Fig. 5: Effects of SVs in the ANS3 promoter on gene expression.

a Genotyping of ANS3 in 15 accessions using a 2000 bp DNA marker. PCR analysis confirmed the presence of a 192 bp insertion in five CT accessions and a 283 bp insertion in the CSS accessions. The experiment was independently repeated three times with similar results. b qRT-PCR analysis of ANS3 expression in 39 tea accessions (CT, n = 11; CSA, n = 16; CSS, n = 12). Data are presented as mean ± SD (n = 3 biological replicates). c HPLC quantification of delphinidin in 39 accessions (CT, n = 11; CSA, n = 16; CSS, n = 12), with DW indicating dry weight. Data are presented as mean ± SD (n = 3 biological replicates). d, e Box plots showing that both ANS3 expression and delphinidin content are significantly elevated in CT accessions, but lowest in CSA and CSS accessions. Statistical significance between groups was assessed using two-tailed Student’s t-tests. f Correlations between ANS3 expression and delphinidin content across CT, CSA, and CSS accessions.
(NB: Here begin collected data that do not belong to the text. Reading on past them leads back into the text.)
Lemma ctx_ok_context done r c ms ms' b enc ctx ch ch' p :
  ctx_ok done (mkContextState ms b enc ctx ch) -> deferred r -> state (llm r) = CONTEXT_INIT -> (rid r ∉ (rid <$> done)) ->
  touches (rid r) (main ms) (main ms') -> same_request r c -> can_fit_tokens b (ctx_tokens c - ctx_drafts c) = true -> 0 <= ctx_tokens c ->
  ready (main ms') (rid r) (context_current_position (llm c) + ctx_tokens c + num_extra_kv_tokens (main ms')) -> requests_full b = false ->
  ctx_ok (done ++ [r]) (mkContextState ms' (commit b c (ctx_tokens c) p) enc (ctx ++ [c]) ch').
Proof.
  intros Hok Hdef Hs Hnew T Hsame Hfit Hpos Hrd Hfull. pose proof (ctx_ok_next done r ms ms' b enc ctx ch ch' Hok T Hnew) as [He Hk Hen Hc Hi Hn Hb Ht Hr Hnn].
  assert (Hrid : rid c = rid r) by apply Hsame.
  assert (Hids : forall x, x ∈ enc ++ ctx -> rid c <> rid x) by (intros x Hx Heq; apply Hnew; rewrite <- Hrid, Heq; by apply (co_ids _ _ Hok)).
  simpl in *. assert (Htot : total_tokens (ls_gen st) enc (ctx ++ [c]) = total_tokens (ls_gen st) enc ctx + ctx_tokens c).
  { unfold total_tokens. rewrite zsum_snoc. lia. }
  assert (Hb' := budget_commit b c _ _ (ctx_tokens c) p Hb). split; simpl; try done; rewrite ?Htot.
  - intros x [Hx| ->%list_elem_of_singleton]%elem_of_app; [by apply Hc|]. split; [by exists r|]. destruct Hsame as (_ & Hst' & _).
    split; [congruence|]. rewrite Hrid, <- He. done.
  - intros x Hx. assert (x = c \/ x ∈ enc ++ ctx) as [->|Hx'] by set_solver; [|by apply Hi]. apply ids_snoc. by right.
  - rewrite app_assoc. apply nodup_add; by rewrite app_nil_r.
  - rewrite length_app, Nat2Z.inj_add. simpl. by rewrite Z.add_assoc.
  - right. apply (within_fit b _ _ _ _ (ctx_drafts c) Hb); [done|]. right. exists c. split; [set_solver|done].
  - rewrite length_app, Nat2Z.inj_add. simpl. pose proof (not_full _ _ _ Hb Hfull). lia.
  - rewrite (bi_tokens _ _ _ Hb'), <- (bi_tokens _ _ _ Hb). lia.
Qed.

Definition enc_raises (r : PyRequest) (e : exn) : Prop := e = RuntimeError \/ encoder_output_len (llm r) = Err e.

Definition deferred_raises (r : PyRequest) (e : exn) : Prop :=
  (state (llm r) = ENCODER_INIT /\ enc_raises r e) \/ (state (llm r) = CONTEXT_INIT /\ ctx_raises r e).

Lemma encoder_spec ms b r t n : budget_is b t n -> 0 <= t ->
  match _try_schedule_encoder sch ms b r with
  | Ok (a, k) => a = STOP \/ (k = enc_tokens r /\ can_fit_tokens b k = true)
  | Err e => enc_raises r e
  end.
Proof.
  intros Hb Ht. unfold _try_schedule_encoder, enc_raises, encoder_output_len, enc_tokens. destruct (is_none (cross ms)); [by left|].
  destruct (opt_encoder_output_len (llm r)) as [k|]; [|by right]. cbn [mbind result_bind].
  destruct (can_fit_tokens b k) eqn:Hf; cbn [negb]; [|by left]. pose proof (fit_tokens b t n k Hb Hf) as Hfit.
  assert (exceeds k (v2_max_num_tokens sch) = false) as ->; [|right; done].
  unfold exceeds. destruct (v2_max_num_tokens sch); [|done]. simpl in Hfit. lia.
Qed.

Lemma context_spec ms b r t n : budget_is b t n -> 0 <= t -> state (llm r) = CONTEXT_INIT ->
  ctx_outcome ms b r (_try_schedule_context sch ms b r).
Proof.
  intros Hb Ht Hs. unfold _try_schedule_context. destruct (chunking_enabled sch) eqn:Hch; simpl.
  - apply context_chunked_spec; [done|by apply Hunit|]. unfold is_context_init_state. by rewrite Hs.
  - apply context_full_spec; [done|apply Hb|]. by rewrite (bi_tokens _ _ _ Hb).
Qed.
Statistical significance was assessed using two-tailed Student’s t-tests. g Schematic of the dual-luciferase assay used to assess ANS3 promoter activity. h, i Luminescence images (h) and luciferase (LUC) activity (i) showing that proCtANS3 exhibits significantly higher promoter activity than proCsaANS3 and proCssANS3 in transient N. benthamiana leaf expression assays. Truncating the 192 bp insertion significantly reduces proCtANS3-192 activity. Relative LUC activity was normalized to REN activity. Empty represents the empty vector. Data are shown as mean ± SD (n = 4). Different lowercase letters indicate significant differences at P < 0.05 (one-way ANOVA with Waller–Duncan multiple-range test). Source data are provided as a Source Data file.